(* ===== verification/Alloc.v ===== *)
(** * What the kernel expects of its allocator

    The file system, the process manager and the rest of the kernel call
    [kmalloc] and [kfree] (declared in kernel/mm.h) without depending on which
    of the two implementations is linked.  [KAlloc] is the interface: the two
    operations on an allocator state [H]; [KAllocLaws] is what clients rely
    on: [owned h L] says that the addresses in [L] are in use in [h], and
    [kmalloc] never returns one of them.  [KFreeLaws] adds that giving an
    address back keeps the others. *)

From S2P Require Import Prelude.

Class KAlloc (H : Type) : Type := {
  kmalloc_op : Z -> prog H Z;
  kfree_op : Z -> prog H unit;
}.

Class KAllocLaws (H : Type) `{KAlloc H} : Type := {
  owned : H -> gset Z -> Prop;
  kmalloc_law : forall h L n, owned h L -> 0 < n < 2 ^ 31 ->
    wp (kmalloc_op n) (fun p h' =>
      p = 0 /\ owned h' L \/ 0 < p /\ (p ∉ L) /\ owned h' ({[p]} ∪ L)) h;
}.

Class KFreeLaws (H : Type) `{KAllocLaws H} : Type := {
  kfree_law : forall h L p, owned h L -> p ∈ L ->
    wp (kfree_op p) (fun _ h' => owned h' (L ∖ {[p]})) h;
}.

(** ** What user code expects of malloc

    The DOM and the HTML parser call [malloc], [realloc] and [free].  Most of
    their calls do not look at the result, so the laws speak of an allocator
    that has memory left: [used h L] says that the addresses in [L] are in use
    in [h] and that requests succeed. *)

Class LibcHeap (H : Type) : Type := {
  malloc_op : Z -> prog H Z;
  realloc_op : Z -> Z -> prog H Z;
  free_op : Z -> prog H unit;
}.

Class LibcHeapLaws (H : Type) `{LibcHeap H} : Type := {
  used : H -> gset Z -> Prop;
  malloc_law : forall h L n, used h L -> 0 < n ->
    wp (malloc_op n) (fun p h' => 0 < p /\ (p ∉ L) /\ used h' ({[p]} ∪ L)) h;
  realloc_law : forall h L p n, used h L -> p ∈ L -> 0 < n ->
    wp (realloc_op p n) (fun q h' => 0 < q /\ (q ∉ L ∖ {[p]}) /\ used h' ({[q]} ∪ L ∖ {[p]})) h;
  free_law : forall h L p, used h L -> p ∈ L ->
    wp (free_op p) (fun _ h' => used h' (L ∖ {[p]})) h;
}.

(** An allocator that never gives an address out twice. *)
Definition counter_heap : LibcHeap Z := {|
  malloc_op := fun _ h => Ok (h, h + 16);
  realloc_op := fun _ _ h => Ok (h, h + 16);
  free_op := fun _ => ret tt;
|}.

Definition counter_used (h : Z) (L : gset Z) : Prop := 0 < h /\ forall a, a ∈ L -> a < h.

Lemma counter_used_fresh h L n : counter_used h L -> 0 < n ->
  0 < h /\ (h ∉ L) /\ counter_used (h + 16) ({[h]} ∪ L).
Proof.
  intros [H0 HL] _. split; [done|]. split; [intros Hin; specialize (HL h Hin); lia|]. split; [lia|].
  intros a [->%elem_of_singleton|Ha]%elem_of_union; [|specialize (HL a Ha)]; lia.
Qed.

Lemma counter_used_le h L L' : L' ⊆ L -> counter_used h L -> counter_used h L'.
Proof. intros Hs [H0 HL]. split; [done|]. intros a Ha. apply HL. by apply Hs. Qed.

Lemma counter_heap_laws : @LibcHeapLaws Z counter_heap.
Proof.
  refine {| used := counter_used |}.
  - exact counter_used_fresh.
  - intros h L p n HL _ Hn. apply (counter_used_fresh h _ n); [|done].
    apply (counter_used_le h L); [set_solver|done].
  - intros h L p HL _. apply (counter_used_le h L); [set_solver|done].
Defined.
(* ===== verification/Links.v ===== *)
(** * Doubly linked lists of objects in a store

    Several parts of the system chain their objects through a pair of links:
    the ready queue of kernel/process.c through threads, the children of a DOM
    node through nodes.  [Linked T] says where a [T] keeps its two links;
    [seg] says that the links of the objects in a store run through a given
    list of addresses, and the lemmas say what writing one link does. *)

From S2P Require Import Prelude.

Class Linked (T : Type) : Type := {
  l_next : T -> Z;
  l_prev : T -> Z;
  l_set_next : Z -> T -> T;
  l_set_prev : Z -> T -> T;
  l_next_next : forall v t, l_next (l_set_next v t) = v;
  l_prev_next : forall v t, l_prev (l_set_next v t) = l_prev t;
  l_next_prev : forall v t, l_next (l_set_prev v t) = l_next t;
  l_prev_prev : forall v t, l_prev (l_set_prev v t) = v;
}.

Section Seg.
Context {T : Type} {LT : Linked T}.
Implicit Types (m : gmap Z T) (t : T).

(** The links from [p], behind [prev], go through [l] to [q]. *)
Fixpoint seg (m : gmap Z T) (prev p : Z) (l : list Z) (q : Z) : Prop :=
  match l with
  | [] => p = q
  | a :: l => p = a /\ a <> 0 /\ exists t, m !! a = Some t /\ l_prev t = prev /\ seg m a (l_next t) l q
  end.

Definition last_or (d : Z) (l : list Z) : Z := default d (last l).

Lemma last_or_cons d a l : last_or d (a :: l) = last_or a l.
Proof using Type. unfold last_or. rewrite last_cons. by destruct (last l). Qed.

Lemma last_or_app d l1 l2 : last_or d (l1 ++ l2) = last_or (last_or d l1) l2.
Proof using Type.
  unfold last_or. rewrite last_app. destruct (last l2); [done|]. cbn. by destruct (last l1).
Qed.

Lemma last_or_in d l : l <> [] -> last_or d l ∈ l.
Proof using Type.
  intros Hl. unfold last_or. destruct (last l) as [a|] eqn:E; [|by apply last_None in E].
  apply last_Some in E as [l' ->]. cbn. apply elem_of_app. right. by left.
Qed.

Lemma seg_app m prev p l1 l2 q :
  seg m prev p (l1 ++ l2) q <-> exists r, seg m prev p l1 r /\ seg m (last_or prev l1) r l2 q.
Proof using Type.
  revert prev p. induction l1 as [|a l1 IH]; intros prev p; cbn [app seg].
  - unfold last_or. cbn. naive_solver.
  - setoid_rewrite last_or_cons. setoid_rewrite IH. naive_solver.
Qed.

Lemma seg_insert_ne m prev p l q a t : a ∉ l -> seg m prev p l q -> seg (<[a := t]> m) prev p l q.
Proof using Type.
  revert prev p. induction l as [|b l IH]; intros prev p Ha; [done|]. cbn [seg].
  apply not_elem_of_cons in Ha as [Hab Ha]. intros (-> & Hb & u & Hu & Hp & Hs).
  split; [done|]. split; [done|]. exists u. rewrite lookup_insert_ne by done. auto.
Qed.

(** The last thread of a segment gets a new successor. *)
Lemma seg_set_next m prev p l b q q' t : b ∉ l -> m !! b = Some t ->
  seg m prev p (l ++ [b]) q -> seg (<[b := l_set_next q' t]> m) prev p (l ++ [b]) q'.
Proof using Type.
  intros Hb Ht Hs. apply seg_app in Hs as (r & H1 & H2). apply seg_app. exists r.
  split; [by apply seg_insert_ne|]. cbn [seg] in *. destruct H2 as (-> & H0 & u & Hu & Hp & _).
  assert (u = t) as -> by congruence.
  split; [done|]. split; [done|]. eexists. rewrite lookup_insert_eq. split; [done|].
  by rewrite l_prev_next, l_next_next.
Qed.

(** The first thread of a segment gets a new predecessor. *)
Lemma seg_set_prev m prev prev' p c l q t : c ∉ l -> m !! c = Some t ->
  seg m prev p (c :: l) q -> seg (<[c := l_set_prev prev' t]> m) prev' p (c :: l) q.
Proof using Type.
  intros Hc Ht. cbn [seg]. intros (-> & H0 & u & Hu & Hp & Hs).
  assert (u = t) as -> by congruence.
  split; [done|]. split; [done|]. eexists. rewrite lookup_insert_eq. split; [done|].
  rewrite l_prev_prev, l_next_prev. split; [done|]. by apply seg_insert_ne.
Qed.

Lemma seg_lookup m prev p l q a : seg m prev p l q -> a ∈ l -> a <> 0 /\ is_Some (m !! a).
Proof using Type.
  revert prev p. induction l as [|b l IH]; intros prev p Hs Ha; [by apply elem_of_nil in Ha|].
  destruct Hs as (-> & Hb & t & Ht & _ & Hs). apply elem_of_cons in Ha as [->|Ha]; [by eauto|].
  by eapply IH.
Qed.
(** A segment depends on the links of its objects only. *)
Lemma seg_ext m m' prev p l q :
  (forall a t, a ∈ l -> m !! a = Some t ->
     exists t', m' !! a = Some t' /\ l_next t' = l_next t /\ l_prev t' = l_prev t) ->
  seg m prev p l q -> seg m' prev p l q.
Proof using Type.
  revert prev p. induction l as [|a l IH]; intros prev p Hm; [done|]. cbn [seg].
  intros (-> & Ha & t & Ht & Hp & Hs). split; [done|]. split; [done|].
  destruct (Hm a t ltac:(by left) Ht) as (t' & Ht' & En & Ep). exists t'. rewrite En, Ep.
  split; [done|]. split; [done|]. apply IH; [|done]. intros b u Hb. apply Hm. by right.
Qed.

(** Where an object in the middle of a segment points. *)
Lemma seg_mid m prev p l1 a l2 q : seg m prev p (l1 ++ a :: l2) q ->
  exists t, m !! a = Some t /\ a <> 0 /\ l_prev t = last_or prev l1 /\
    seg m prev p l1 a /\ seg m a (l_next t) l2 q.
Proof using Type.
  intros Hs. apply seg_app in Hs as (r & H1 & -> & Ha & t & Ht & Hp & H2). by exists t.
Qed.

Lemma seg_head m prev p l q : seg m prev p l q -> p = match l with [] => q | a :: _ => a end.
Proof using Type. destruct l; [done|]. by intros [-> _]. Qed.
End Seg.

(** ** Taking an object out, and putting one at the end *)

Section Relink.
Context {T : Type} {LT : Linked T}.
Implicit Types (m : gmap Z T) (t : T).

(** The links of the neighbours of [t] go past it. *)
Definition cut_links (t : T) (m : gmap Z T) : gmap Z T :=
  let m1 := if l_prev t =? 0 then m else alter (l_set_next (l_next t)) (l_prev t) m in
  if l_next t =? 0 then m1 else alter (l_set_prev (l_prev t)) (l_next t) m1.

Lemma alter_insert m (f : T -> T) a t : m !! a = Some t -> alter f a m = <[a := f t]> m.
Proof using Type.
  intros Ha. apply map_eq. intros i. destruct (decide (i = a)) as [->|Hi].
  - by rewrite lookup_alter_eq, lookup_insert_eq, Ha.
  - by rewrite lookup_alter_ne, lookup_insert_ne by done.
Qed.

Lemma alter_alter m (f g : T -> T) a : alter g a (alter f a m) = alter (fun t => g (f t)) a m.
Proof using Type.
  apply map_eq. intros i. destruct (decide (i = a)) as [->|Hi].
  - rewrite !lookup_alter_eq. by destruct (m !! a).
  - by rewrite !lookup_alter_ne by done.
Qed.

Lemma seg_cut m p l1 c l2 t : seg m 0 p (l1 ++ c :: l2) 0 -> NoDup (l1 ++ c :: l2) -> m !! c = Some t ->
  seg (cut_links t m) 0 (if l_prev t =? 0 then l_next t else p) (l1 ++ l2) 0.
Proof using Type.
  intros Hs Hnd Ht. apply seg_mid in Hs as (t' & Ht' & Hc & Hp & H1 & H2).
  assert (t' = t) as -> by congruence. clear Ht'.
  apply NoDup_app in Hnd as (N1 & N12 & N2). apply NoDup_cons in N2 as [Nc N2].
  unfold cut_links. set (m1 := if l_prev t =? 0 then m else alter (l_set_next (l_next t)) (l_prev t) m).
  assert (seg m1 0 (if l_prev t =? 0 then l_next t else p) l1 (l_next t) /\ seg m1 c (l_next t) l2 0) as [H1' H2'].
  { destruct l1 as [|b l1 _] using rev_ind.
    - cbn in Hp. subst m1. rewrite Hp. cbn [Z.eqb]. by split.
    - unfold last_or in Hp. rewrite last_snoc in Hp. cbn in Hp.
      destruct (seg_lookup _ _ _ _ _ b H1 ltac:(set_solver)) as [Hb [tb Htb]].
      subst m1. rewrite Hp, (proj2 (Z.eqb_neq b 0)) by done. rewrite (alter_insert _ _ _ tb) by done. split.
      + apply (seg_set_next m 0 p l1 b c (l_next t) tb); [|done|done].
        apply NoDup_app in N1 as (_ & N1 & _). intros Hin. apply (N1 b Hin). by left.
      + apply seg_insert_ne; [|done]. intros Hin. apply (N12 b ltac:(set_solver)). by right. }
  clearbody m1. apply seg_app. destruct l2 as [|d l2].
  - cbn [seg] in H2. rewrite H2 in *. cbn [Z.eqb]. by exists 0.
  - pose proof H2' as (Ed & Hd & td & Htd & _). rewrite Ed in *. rewrite (proj2 (Z.eqb_neq d 0)) by done.
    rewrite (alter_insert _ _ _ td) by done. exists d. apply NoDup_cons in N2 as [Nd _]. split.
    + apply seg_insert_ne; [|done]. intros Hin. apply (N12 d Hin). right. by left.
    + rewrite Hp. by apply (seg_set_prev m1 c (last_or 0 l1) d d l2 0 td).
Qed.

(** The links of a new last object, when the list is not empty. *)
Lemma seg_snoc m p l b c t : seg m 0 p (l ++ [b]) 0 -> NoDup (l ++ [b]) -> c ∉ l ++ [b] -> c <> 0 ->
  m !! c = Some t -> l_next t = 0 ->
  seg (alter (l_set_prev b) c (alter (l_set_next c) b m)) 0 p ((l ++ [b]) ++ [c]) 0.
Proof using Type.
  intros Hs Hnd Hc H0 Ht Hn. destruct (seg_lookup _ _ _ _ _ b Hs ltac:(set_solver)) as [Hb [tb Htb]].
  rewrite (alter_insert m _ b tb) by done.
  assert (b <> c) as Hbc by (intros ->; set_solver).
  rewrite (alter_insert _ _ _ t) by (by rewrite lookup_insert_ne).
  apply seg_app. exists c. split.
  - apply seg_insert_ne; [done|]. apply (seg_set_next m 0 p l b 0 c tb); [|done|done].
    apply NoDup_app in Hnd as (_ & Hnd & _). intros Hin. apply (Hnd b Hin). by left.
  - cbn [seg]. split; [done|]. split; [done|]. eexists. rewrite lookup_insert_eq. split; [done|].
    rewrite l_prev_prev, l_next_prev. unfold last_or. by rewrite last_snoc.
Qed.
End Relink.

------------------------------

ACTIVITY:
Take every line from the data above that holds "unit" and copy it out.

TASK OUTPUT:
  kfree_op : Z -> prog H unit;
  free_op : Z -> prog H unit;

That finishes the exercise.